A local court on Thursday ordered a 55-year-old woman to pay 90,000 won ($77) for giving rice cakes to a police officer in the first ruling made after the implementation of a much-debated anti-graft law.

The Chuncheon District Court found the woman, whose identity was withheld, guilty of violating the Improper Solicitation and Graft Act, which bans public servants, educators and journalists from receiving free meals valued at over 30,000 won, gifts worth more than 50,000 won, or congratulatory or condolence money of more than 100,000 won.

Under the law, public officials are prohibited from receiving any financial or other advantage in connection to their duties, regardless of whether such an offer is given in exchange for favors.

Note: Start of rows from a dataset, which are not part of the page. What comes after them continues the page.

(* ===== verification/Rpc.v ===== *)
(** * The RPC connection

    src/src/chain/blockchain_connector.js and, under blockchain_connector/, rpc_transport.js,
    rpc_helpers.js and transaction_queries.js: the endpoints and their configuration, the
    single POST path with endpoint failover, the retry ladder of the block queries and the
    ladder of getrawtransaction.

    axios, the node and the clock are the parameter [Transport]: what the [n]-th POST of
    the connector's life brings.  Sleeps and log lines are left out, and a throw keeps the
    fields callers read, not its message. *)
From S2P Require Import Prelude JsNum.
#[local] Open Scope Z_scope.

(** ** JSON values *)

#[warnings="-register-all"]
Inductive json :=
  | Prim (v : jsval)
  | Arr (l : list json)
  | Obj (fields : list (jstr * json)).

Definition undefined : json := Prim JUndefined.
Definition jstring (s : jstr) : json := Prim (JStr s).

Fixpoint assoc (k : jstr) (fields : list (jstr * json)) : json :=
  match fields with
  | [] => undefined
  | (k', v) :: rest => if eqs k k' then v else assoc k rest
  end.

(** [o.k]; [None] is the TypeError of undefined and null. *)
Definition get (o : json) (k : jstr) : option json :=
  match o with
  | Prim JUndefined | Prim JNull => None
  | Obj fields => Some (assoc k fields)
  | _ => Some undefined
  end.

(** [o?.k] *)
Definition get_opt (o : json) (k : jstr) : json := default undefined (get o k).

Definition truthy (v : json) : bool :=
  match v with
  | Prim JUndefined | Prim JNull => false
  | Prim (JBool b) => b
  | Prim (JNum n) => negb (falsy_num n)
  | Prim (JStr s) => negb (is_empty s)
  | Prim (JBigInt z) => negb (z =? 0)
  | _ => true
  end.

Definition is_undefined (v : json) : bool :=
  match v with Prim JUndefined => true | _ => false end.
Definition is_nullish (v : json) : bool :=
  match v with Prim JUndefined | Prim JNull => true | _ => false end.
Definition is_object (v : json) : bool :=
  match v with Arr _ | Obj _ | Prim JNull => true | _ => false end.
Definition string_of (v : json) : option jstr :=
  match v with Prim (JStr s) => Some s | _ => None end.

(** [v === z] and [typeof v === 'number'] *)
Definition is_int (v : json) (z : Z) : bool :=
  match v with Prim (JNum n) => num_is n z | _ => false end.
Definition is_number (v : json) : bool :=
  match v with Prim (JNum _) => true | _ => false end.
Definition is_text (v : json) (s : jstr) : bool :=
  match v with Prim (JStr t) => eqs t s | _ => false end.

(** ** Errors *)

(** The fields of a thrown error; [err_response] is [error.response], when there is one. *)
Record rpc_error := RpcError {
  err_code : json;
  err_rpcCode : json;
  err_rpcMessage : json;
  err_response : option (json * json);    (* status, data *)
  auxPowParseFailure : bool
}.

Definition plain_rpc_error : rpc_error := RpcError undefined undefined undefined None false.

Definition attachRpcFields (e : rpc_error) (rpcCode rpcMessage : json) : rpc_error :=
  if is_undefined rpcCode && is_undefined rpcMessage then e
  else RpcError (err_code e) rpcCode rpcMessage (err_response e) (auxPowParseFailure e).

Definition text_or_undefined (v : json) : json :=
  match v with Prim (JStr _) => v | _ => undefined end.

(** The node's code and message are read before the response is cut to its status. *)
Definition sanitizeRpcError (e : rpc_error) : rpc_error :=
  match err_response e with
  | None => e
  | Some (status, data) =>
      let rpcErr := if truthy data then get_opt data (js "error") else data in
      let known := truthy rpcErr && is_object rpcErr in
      let rpcCode := if known then get_opt rpcErr (js "code") else undefined in
      let rpcMessage := if known then text_or_undefined (get_opt rpcErr (js "message"))
                        else undefined in
      attachRpcFields
        (RpcError (err_code e) (err_rpcCode e) (err_rpcMessage e)
           (if is_undefined status then None else Some (status, undefined))
           (auxPowParseFailure e))
        rpcCode rpcMessage
  end.

Definition carryErrorIdentity (target : rpc_error) (cause : option rpc_error) : rpc_error :=
  match cause with
  | None => target
  | Some c =>
      attachRpcFields
        (if is_undefined (err_code c) then target
         else RpcError (err_code c) (err_rpcCode target) (err_rpcMessage target)
                (err_response target) (auxPowParseFailure target))
        (err_rpcCode c) (err_rpcMessage c)
  end.

(** [rpcResult(response, label)], of the response's data. *)
Definition rpcResult (data : json) : rpc_error + json :=
  let rpcError := if truthy data then get_opt data (js "error") else data in
  if truthy data && truthy rpcError then
    inl (attachRpcFields plain_rpc_error (get_opt rpcError (js "code"))
           (text_or_undefined (get_opt rpcError (js "message"))))
  else if negb (truthy data) then inl plain_rpc_error
  else
    let result := get_opt data (js "result") in
    if is_nullish result then inl plain_rpc_error else inr result.

(** ** The connector *)

Inductive request :=
  | ReqNetworkInfo
  | ReqBlockchainInfo
  | ReqBlockHash (blockindex : num)
  | ReqBlockHeader (blockhash : json) (verbose : bool)
  | ReqBlock (blockhash : json) (verbose : bool)
  | ReqRawTransaction (txid : json)
  | ReqRawMempool.

Inductive posted := Answered (status data : json) | Refused (e : rpc_error).

Class Transport := {
  axios_post : nat -> Z -> request -> posted;   (* of the n-th POST, to that endpoint *)
  post_time : nat -> Z
}.

Record connector := Connector {
  endpoints_length : Z;
  failoverThreshold : Z;
  activeEndpointIndex : Z;
  connectionFailures : Z;
  connector_rpcErrors : Z;
  lastNodeOkAt : Z;
  lastNodeFailAt : Z;
  posts : nat                     (* POSTs made so far *)
}.

(** *** Its configuration *)

(** [/^-?\d+$/] *)
Definition integer_text (s : jstr) : bool :=
  let ds := match s with c :: s' => if c =? 45 then s' else s | [] => [] end in
  negb (is_empty ds) && forallb is_digit ds.

Definition envInt (raw : option jstr) (fallback min : Z) : Z :=
  let s := trim (default [] raw) in
  match (if integer_text s then integer_of (string_to_number s) else None) with
  | Some n => if n <? min then fallback else n
  | None => fallback
  end.

(** The optional protocol of an entry, [None] where there is none, and the rest. *)
Definition split_protocol (s : jstr) : option jstr * jstr :=
  let http := js "http:" ++ [47; 47] in
  let https := js "https:" ++ [47; 47] in
  if startsWith http s then (Some http, drop (length http) s)
  else if startsWith https s then (Some https, drop (length https) s)
  else (None, s).

Definition host_char (c : Z) : bool := negb ((c =? 58) || (c =? 47)).

(** [/^(https?:\/\/)?([^:\/]+)(?::(\d+))?$/] of the trimmed entry, the parts put together
    again with what was missing. *)
Definition normalizeEndpoint (entry defaultPort : jstr) : option jstr :=
  let '(protocol, rest) := split_protocol (trim entry) in
  let '(host, after) := span host_char rest in
  if is_empty host then None
  else
    let base port := default (js "http:" ++ [47; 47]) protocol ++ host ++ 58 :: port in
    match after with
    | [] => Some (base defaultPort)
    | c :: port =>
        if (c =? 58) && negb (is_empty port) && forallb is_digit port then Some (base port) else None
    end.

(** [NODE_URL_FALLBACK.split(',').map(s => s.trim()).filter(Boolean)] *)
Definition fallback_entries (raw : jstr) : list jstr :=
  List.filter (fun s => negb (is_empty s)) (map trim (split_on 44 raw)).

(** The ordered endpoints and the fields; [None]: an entry is invalid. *)
Definition new_connector (url port fallback : jstr) (threshold : option jstr) : option (list jstr * connector) :=
  endpoints ← mapM (fun e => normalizeEndpoint e port) (url :: fallback_entries fallback);
  Some (endpoints,
        Connector (Z.of_nat (length endpoints)) (envInt threshold 3 1) 0 0 0 0 0 0).

Definition R (A : Type) : Type := connector -> (rpc_error + A) * connector.

#[export] Instance R_ret : MRet R := fun A a c => (inr a, c).
#[export] Instance R_bind : MBind R := fun A B k m c =>
  match m c with
  | (inr a, c') => k a c'
  | (inl e, c') => (inl e, c')
  end.

Definition rthrow {A} (e : rpc_error) : R A := fun c => (inl e, c).
Definition rcatch {A} (m : R A) (h : rpc_error -> R A) : R A := fun c =>
  match m c with (inl e, c') => h e c' | r => r end.
Definition lift_result {A} (r : rpc_error + A) : R A := fun c => (r, c).

Definition with_endpoint i f c := Connector (endpoints_length c) (failoverThreshold c) i f
  (connector_rpcErrors c) (lastNodeOkAt c) (lastNodeFailAt c) (posts c).
Definition with_seen ok fail n c := Connector (endpoints_length c) (failoverThreshold c)
  (activeEndpointIndex c) (connectionFailures c) (connector_rpcErrors c) ok fail n.
Definition count_rpc_error : R unit := fun c =>
  (inr tt, Connector (endpoints_length c) (failoverThreshold c) (activeEndpointIndex c)
             (connectionFailures c) (connector_rpcErrors c + 1) (lastNodeOkAt c)
             (lastNodeFailAt c) (posts c)).

Definition CONNECTION_ERROR_CODES : list jstr :=
  map js ["ECONNREFUSED"; "ECONNRESET"; "ECONNABORTED"; "ENOTFOUND"; "EHOSTUNREACH";
          "ENETUNREACH"; "ETIMEDOUT"; "EAI_AGAIN"; "EPIPE"]%string.
(* ===== verification/Activation.v ===== *)
(** * Activation

    The consensus activation maps (src/src/protocol/constants/activation.js,
    constants/dispenser_wide_expiration.js, the weighting instant of
    indexer_batch_limits.js) and the gate predicates built on them.  Every
    predicate has the same shape: an unknown network or a [null] entry reads as
    "inactive", and otherwise the block time (or height) is compared with [>=]. *)
From Stdlib Require Import QArith.QArith_base.
From S2P Require Import Prelude JsNum.
#[local] Open Scope Z_scope.

(** A per-network activation table; [None] is a [null] (disarmed) entry. *)
Record gate := Gate {
  at_mainnet : option Z;
  at_testnet : option Z;
  at_regtest : option Z
}.

(** [TABLE[network]], restricted to numbers: [None] covers [null] entries and
    keys the table does not hold. *)
Definition gate_at (g : gate) (network : jstr) : option Z :=
  if eqs network (js "mainnet") then at_mainnet g
  else if eqs network (js "testnet") then at_testnet g
  else if eqs network (js "regtest") then at_regtest g
  else None.

(** The body every block-time gate shares: [typeof activation === 'number'],
    [Number.isFinite(Number(blockTime))], [Number(blockTime) >= activation]. *)
Definition time_gate (g : gate) (network : jstr) (blockTime : jsval) : bool :=
  match gate_at g network with
  | None => false
  | Some activation =>
      match Number blockTime with
      | Fin t => Qge t (Qz activation)
      | _ => false
      end
  end.

(** A per-coin table of per-network heights. *)
Record coin_gate := CoinGate { at_BTC : gate; at_LTC : gate; at_DOGE : gate }.

Definition coin_gate_at (c : coin_gate) (coinTick network : jstr) : option Z :=
  if eqs coinTick (js "BTC") then gate_at (at_BTC c) network
  else if eqs coinTick (js "LTC") then gate_at (at_LTC c) network
  else if eqs coinTick (js "DOGE") then gate_at (at_DOGE c) network
  else None.

(** [height !== null && typeof blockHeight === 'number' && blockHeight >= height] *)
Definition height_gate (activation : option Z) (blockHeight : jsval) : bool :=
  match activation, blockHeight with
  | Some a, JNum (Fin h) => Qge h (Qz a)
  | Some _, JNum (Inf false) => true
  | _, _ => false
  end.

(** ** The tables *)

Definition ORACLE_FEE_OUTPUT_ACTIVATION := Gate (Some 1786060800) (Some 0) (Some 0).

Definition ORACLE_FEE_SET_CAPTURE_ACTIVATION := Gate (Some 1786060800) (Some 0) (Some 0).

Definition DISPENSER_EXPIRY_REALIGN_ACTIVATION := Gate (Some 0) (Some 0) (Some 0).

Definition DISPENSER_CANCEL_GRACE_ACTIVATION := Gate (Some 0) (Some 0) (Some 0).

Definition DISPENSER_PURGE_GRACE_ACTIVATION :=
  Gate (Some 9999999999) (Some 1792454400) (Some 0).

Definition DISPENSER_CANCEL_GRACE_PARENT_FLOOR_ACTIVATION :=
  Gate (Some 9999999999) (Some 1792454400) (Some 0).

Definition DISPENSER_ADDRESS_ID_COLLAPSE_ACTIVATION :=
  Gate (Some 9999999999) (Some 1792454400) (Some 0).

Definition EXACT_INTEGER_EXPIRATION_ACTIVATION := Gate None (Some 1792605600) (Some 0).

Definition BATCH_SUBCOMMAND_OUTPUT_CAPTURE_ACTIVATION :=
  Gate (Some 1786838400) (Some 0) (Some 0).

Definition DISPENSER_WIDE_EXPIRATION_GATES :=
  Gate (Some 9999999999) (Some 1792605600) (Some 0).

Definition COST_WEIGHTING_ACTIVATION := Gate (Some 0) (Some 0) (Some 0).

Definition ENVELOPE_RECOGNITION_ACTIVATION := CoinGate
  (Gate (Some 960850) (Some 0) (Some 0))
  (Gate (Some 3153500) (Some 0) (Some 0))
  (Gate None None None).

Definition ENVELOPE_CARRIER_RECOGNITION_ACTIVATION := CoinGate
  (Gate None (Some 0) (Some 0))
  (Gate None (Some 0) (Some 0))
  (Gate None None None).

Definition P2WSH_WALKBACK_SEGWIT_GATE_ACTIVATION := CoinGate
  (Gate (Some 0) (Some 0) (Some 0))
  (Gate (Some 0) (Some 0) (Some 0))
  (Gate None None (Some 0)).

(** ** The gates *)

Definition isOracleFeeCaptureActive (consensusNetwork : jstr) (blockTime : jsval) : bool :=
  time_gate ORACLE_FEE_OUTPUT_ACTIVATION consensusNetwork blockTime.

Definition isOracleFeeSetCaptureActive (consensusNetwork : jstr) (blockTime : jsval) : bool :=
  time_gate ORACLE_FEE_SET_CAPTURE_ACTIVATION consensusNetwork blockTime.

Definition isDispenserExpiryRealignActive (consensusNetwork : jstr) (blockTime : jsval) : bool :=
  time_gate DISPENSER_EXPIRY_REALIGN_ACTIVATION consensusNetwork blockTime.

Definition isDispenserCancelGraceActive (consensusNetwork : jstr) (blockTime : jsval) : bool :=
  time_gate DISPENSER_CANCEL_GRACE_ACTIVATION consensusNetwork blockTime.

Definition isDispenserCancelGraceParentFloorActive (consensusNetwork : jstr) (blockTime : jsval)
  : bool :=
  time_gate DISPENSER_CANCEL_GRACE_PARENT_FLOOR_ACTIVATION consensusNetwork blockTime.

Definition isDispenserPurgeGraceActive (consensusNetwork : jstr) (blockTime : jsval) : bool :=
  time_gate DISPENSER_PURGE_GRACE_ACTIVATION consensusNetwork blockTime.

Definition isDispenserAddressIdCollapseActive (consensusNetwork : jstr) (blockTime : jsval)
  : bool :=
  time_gate DISPENSER_ADDRESS_ID_COLLAPSE_ACTIVATION consensusNetwork blockTime.

Definition isExactIntegerExpirationActive (consensusNetwork : jstr) (blockTime : jsval) : bool :=
  time_gate EXACT_INTEGER_EXPIRATION_ACTIVATION consensusNetwork blockTime.

Definition isDispenserWideExpirationActive (consensusNetwork : jstr) (blockTime : jsval) : bool :=
  time_gate DISPENSER_WIDE_EXPIRATION_GATES consensusNetwork blockTime.

Definition isBatchSubCommandCaptureActive (consensusNetwork : jstr) (blockTime : jsval) : bool :=
  time_gate BATCH_SUBCOMMAND_OUTPUT_CAPTURE_ACTIVATION consensusNetwork blockTime.

Definition isBatchCostWeightingActive (consensusNetwork : jstr) (blockTime : jsval) : bool :=
  time_gate COST_WEIGHTING_ACTIVATION consensusNetwork blockTime.

Definition envelopeRecognitionHeight (coinTick consensusNetwork : jstr) : option Z :=
  coin_gate_at ENVELOPE_RECOGNITION_ACTIVATION coinTick consensusNetwork.

Definition envelopeActiveAt (coinTick consensusNetwork : jstr) (blockHeight : jsval) : bool :=
  height_gate (envelopeRecognitionHeight coinTick consensusNetwork) blockHeight.

Definition envelopeCarrierRecognitionHeight (coinTick consensusNetwork : jstr) : option Z :=
  coin_gate_at ENVELOPE_CARRIER_RECOGNITION_ACTIVATION coinTick consensusNetwork.

Definition envelopeCarrierRecognitionActiveAt
    (coinTick consensusNetwork : jstr) (blockHeight : jsval) : bool :=
  height_gate (envelopeCarrierRecognitionHeight coinTick consensusNetwork) blockHeight.

(** [network.supportsSegwit] is [undefined], [true] or [false]; only the literal
    [false] makes the activation matter. *)
Definition p2wshWalkbackEnabled (supportsSegwit : option bool)
    (coinTick consensusNetwork : jstr) (blockHeight : jsval) : bool :=
  match supportsSegwit with
  | Some false =>
      negb (height_gate
              (coin_gate_at P2WSH_WALKBACK_SEGWIT_GATE_ACTIVATION coinTick consensusNetwork)
              blockHeight)
  | _ => true
  end.

(** ** Protocol size limits (constants/action_size.js) *)
Definition MAX_ACTION_DATA_LENGTH : Z := 8192.
Definition OP_RETURN_PUSH_OVERHEAD : Z := 3.
Definition ENVELOPE_MAX_PAYLOAD : Z := 390000.

(** ** Facts *)

(** The three networks a table knows. *)
Definition known_network (network : jstr) : bool :=
  eqs network (js "mainnet") || eqs network (js "testnet") || eqs network (js "regtest").

Lemma gate_at_unknown g network : known_network network = false -> gate_at g network = None.
Proof.
  unfold known_network, gate_at. intros [[H1 H2]%orb_false_elim H3]%orb_false_elim.
  by rewrite H1, H2, H3.
Qed.

Lemma time_gate_int g network t :
  time_gate g network (jint t)
  = match gate_at g network with None => false | Some a => a <=? t end.
Proof. unfold time_gate. destruct (gate_at g network); [|done]. apply Qge_Qz. Qed.

Lemma time_gate_mono g network t t' :
  t <= t' -> time_gate g network (jint t) = true -> time_gate g network (jint t') = true.
Proof.
  rewrite !time_gate_int. destruct (gate_at g network); [|done].
  intros ? ?. b2p. apply Z.leb_le. lia.
Qed.

Lemma height_gate_int a h :
  height_gate (Some a) (jint h) = (a <=? h).
Proof. apply Qge_Qz. Qed.

(** [g] never opens before [h]. *)
Definition gate_le_opt (h g : option Z) : bool :=
  match g, h with
  | None, _ => true
  | Some _, None => false
  | Some b, Some a => a <=? b
  end.

Definition never_precedes (g h : gate) : bool :=
  gate_le_opt (at_mainnet h) (at_mainnet g)
  && gate_le_opt (at_testnet h) (at_testnet g)
  && gate_le_opt (at_regtest h) (at_regtest g).

Lemma never_precedes_gate g h network blockTime :
  never_precedes g h = true ->
  time_gate g network blockTime = true -> time_gate h network blockTime = true.
Proof.
  unfold never_precedes, time_gate. intros Hle.
  assert (Hat : gate_le_opt (gate_at h network) (gate_at g network) = true).
  { unfold gate_at. b2p. by repeat case_match. }
  destruct (gate_at g network) as [b|]; [|done].
  destruct (gate_at h network) as [a|]; [|done]. simpl in Hat. b2p.
  destruct (Number blockTime) as [| |[n d]]; [done..|].
  unfold Qge, Qle_bool, Qz. simpl. intros ?. b2p. apply Z.leb_le. nia.
Qed.

(** A second gate only widens a capture its base gate already switched on: set
    capture implies oracle-fee capture, the parent floor implies the cancellation
    grace, and no gate is active on an unknown network. *)
Lemma gates_ordered consensusNetwork blockTime :
  (isOracleFeeSetCaptureActive consensusNetwork blockTime = true ->
   isOracleFeeCaptureActive consensusNetwork blockTime = true)
  /\ (isDispenserCancelGraceParentFloorActive consensusNetwork blockTime = true ->
      isDispenserCancelGraceActive consensusNetwork blockTime = true)
  /\ (isDispenserPurgeGraceActive consensusNetwork blockTime = true ->
      isDispenserCancelGraceActive consensusNetwork blockTime = true)
  /\ (isBatchSubCommandCaptureActive consensusNetwork blockTime = true ->
      isOracleFeeCaptureActive consensusNetwork blockTime = true)
  /\ (isExactIntegerExpirationActive consensusNetwork blockTime = true ->
      isDispenserWideExpirationActive consensusNetwork blockTime = true).
Proof. repeat split; by apply never_precedes_gate. Qed.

The woman is accused of delivering 45,000 won worth of rice cakes to the police officer on Sept. 28, the very first day the law took effect. The officer, whose identity was withheld, was in charge of a fraud case she filed with Chuncheon Police Station.

The officer returned the rice cakes to the woman on the same day and reported the case to the chief of the police station, according to court records.

The so-called Kim Young-ran Law, named after the former Supreme Court justice who proposed it, is considered a landmark framework for a country where nepotism and collusion between government officials and businesses has often been blamed for hampering fair competition and undermining the credibility of the government. (Yonhap)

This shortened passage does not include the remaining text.